§ To do: Your task is to transcribe the entries below exactly, from their first line down to the line containing "destruct (validLocation (diagLocation", and to stop there.

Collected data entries
————————

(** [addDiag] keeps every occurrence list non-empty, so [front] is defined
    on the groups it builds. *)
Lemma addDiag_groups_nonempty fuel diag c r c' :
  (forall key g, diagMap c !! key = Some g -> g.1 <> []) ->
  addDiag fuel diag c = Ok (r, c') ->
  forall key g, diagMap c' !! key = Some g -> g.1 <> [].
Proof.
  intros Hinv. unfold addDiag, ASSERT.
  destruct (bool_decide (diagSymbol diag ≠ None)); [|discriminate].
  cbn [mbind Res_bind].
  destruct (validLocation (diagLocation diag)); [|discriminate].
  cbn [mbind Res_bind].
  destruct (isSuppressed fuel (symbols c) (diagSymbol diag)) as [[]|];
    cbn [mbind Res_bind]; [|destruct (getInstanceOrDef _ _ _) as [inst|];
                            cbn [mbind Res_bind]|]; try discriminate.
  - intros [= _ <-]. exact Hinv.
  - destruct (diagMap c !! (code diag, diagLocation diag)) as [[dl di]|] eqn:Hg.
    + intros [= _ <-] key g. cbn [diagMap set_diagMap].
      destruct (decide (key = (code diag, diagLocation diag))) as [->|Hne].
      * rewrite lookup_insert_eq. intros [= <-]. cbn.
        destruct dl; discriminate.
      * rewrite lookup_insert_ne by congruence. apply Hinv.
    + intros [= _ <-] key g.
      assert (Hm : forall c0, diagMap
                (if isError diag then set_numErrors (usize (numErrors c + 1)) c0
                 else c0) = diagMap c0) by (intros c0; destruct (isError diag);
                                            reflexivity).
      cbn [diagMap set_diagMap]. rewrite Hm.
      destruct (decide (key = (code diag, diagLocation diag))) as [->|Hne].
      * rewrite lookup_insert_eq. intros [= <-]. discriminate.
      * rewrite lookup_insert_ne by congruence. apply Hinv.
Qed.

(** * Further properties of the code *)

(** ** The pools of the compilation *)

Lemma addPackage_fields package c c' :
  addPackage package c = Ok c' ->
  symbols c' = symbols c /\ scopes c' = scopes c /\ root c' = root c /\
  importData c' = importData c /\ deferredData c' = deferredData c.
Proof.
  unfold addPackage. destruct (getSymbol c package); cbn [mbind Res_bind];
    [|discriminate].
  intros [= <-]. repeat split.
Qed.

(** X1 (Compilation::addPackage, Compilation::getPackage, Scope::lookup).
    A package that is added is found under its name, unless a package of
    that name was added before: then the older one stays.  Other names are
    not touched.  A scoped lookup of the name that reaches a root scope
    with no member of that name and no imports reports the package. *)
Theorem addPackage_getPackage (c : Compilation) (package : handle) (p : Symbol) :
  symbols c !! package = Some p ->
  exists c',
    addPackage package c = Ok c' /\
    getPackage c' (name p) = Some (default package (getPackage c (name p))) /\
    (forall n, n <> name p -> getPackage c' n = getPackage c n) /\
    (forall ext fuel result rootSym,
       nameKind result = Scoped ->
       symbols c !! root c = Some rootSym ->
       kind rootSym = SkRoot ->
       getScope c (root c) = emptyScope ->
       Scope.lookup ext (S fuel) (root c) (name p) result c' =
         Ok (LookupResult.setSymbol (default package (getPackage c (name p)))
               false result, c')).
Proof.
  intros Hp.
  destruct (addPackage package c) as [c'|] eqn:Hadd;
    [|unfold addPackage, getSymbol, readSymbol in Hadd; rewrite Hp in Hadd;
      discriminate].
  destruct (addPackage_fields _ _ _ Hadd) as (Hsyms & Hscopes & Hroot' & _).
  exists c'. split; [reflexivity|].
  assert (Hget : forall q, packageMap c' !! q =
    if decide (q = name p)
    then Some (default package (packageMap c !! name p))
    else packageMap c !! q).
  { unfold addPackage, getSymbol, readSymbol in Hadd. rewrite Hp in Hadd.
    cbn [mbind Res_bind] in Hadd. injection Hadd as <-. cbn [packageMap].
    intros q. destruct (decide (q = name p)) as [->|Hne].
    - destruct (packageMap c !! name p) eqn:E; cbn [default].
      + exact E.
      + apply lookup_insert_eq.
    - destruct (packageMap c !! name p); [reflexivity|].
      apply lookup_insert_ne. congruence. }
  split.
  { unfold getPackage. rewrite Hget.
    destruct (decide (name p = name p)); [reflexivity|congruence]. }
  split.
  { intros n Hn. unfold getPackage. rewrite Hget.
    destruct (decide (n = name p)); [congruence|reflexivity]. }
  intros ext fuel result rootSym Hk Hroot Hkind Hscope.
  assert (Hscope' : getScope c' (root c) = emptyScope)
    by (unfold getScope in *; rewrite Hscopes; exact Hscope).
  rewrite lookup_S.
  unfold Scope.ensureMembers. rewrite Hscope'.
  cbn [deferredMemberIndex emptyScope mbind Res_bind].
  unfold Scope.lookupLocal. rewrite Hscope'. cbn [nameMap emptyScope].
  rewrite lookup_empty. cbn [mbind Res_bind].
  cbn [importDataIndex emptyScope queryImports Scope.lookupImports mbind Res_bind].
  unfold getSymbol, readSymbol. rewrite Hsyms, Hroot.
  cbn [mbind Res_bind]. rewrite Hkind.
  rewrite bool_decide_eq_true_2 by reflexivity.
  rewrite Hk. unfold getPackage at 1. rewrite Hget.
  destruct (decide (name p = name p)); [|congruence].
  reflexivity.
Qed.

————————

§ Answer box:
(** [addDiag] keeps every occurrence list non-empty, so [front] is defined
    on the groups it builds. *)
Lemma addDiag_groups_nonempty fuel diag c r c' :
  (forall key g, diagMap c !! key = Some g -> g.1 <> []) ->
  addDiag fuel diag c = Ok (r, c') ->
  forall key g, diagMap c' !! key = Some g -> g.1 <> [].
Proof.
  intros Hinv. unfold addDiag, ASSERT.
  destruct (bool_decide (diagSymbol diag ≠ None)); [|discriminate].
  cbn [mbind Res_bind].
  destruct (validLocation (diagLocation diag)); [|discriminate].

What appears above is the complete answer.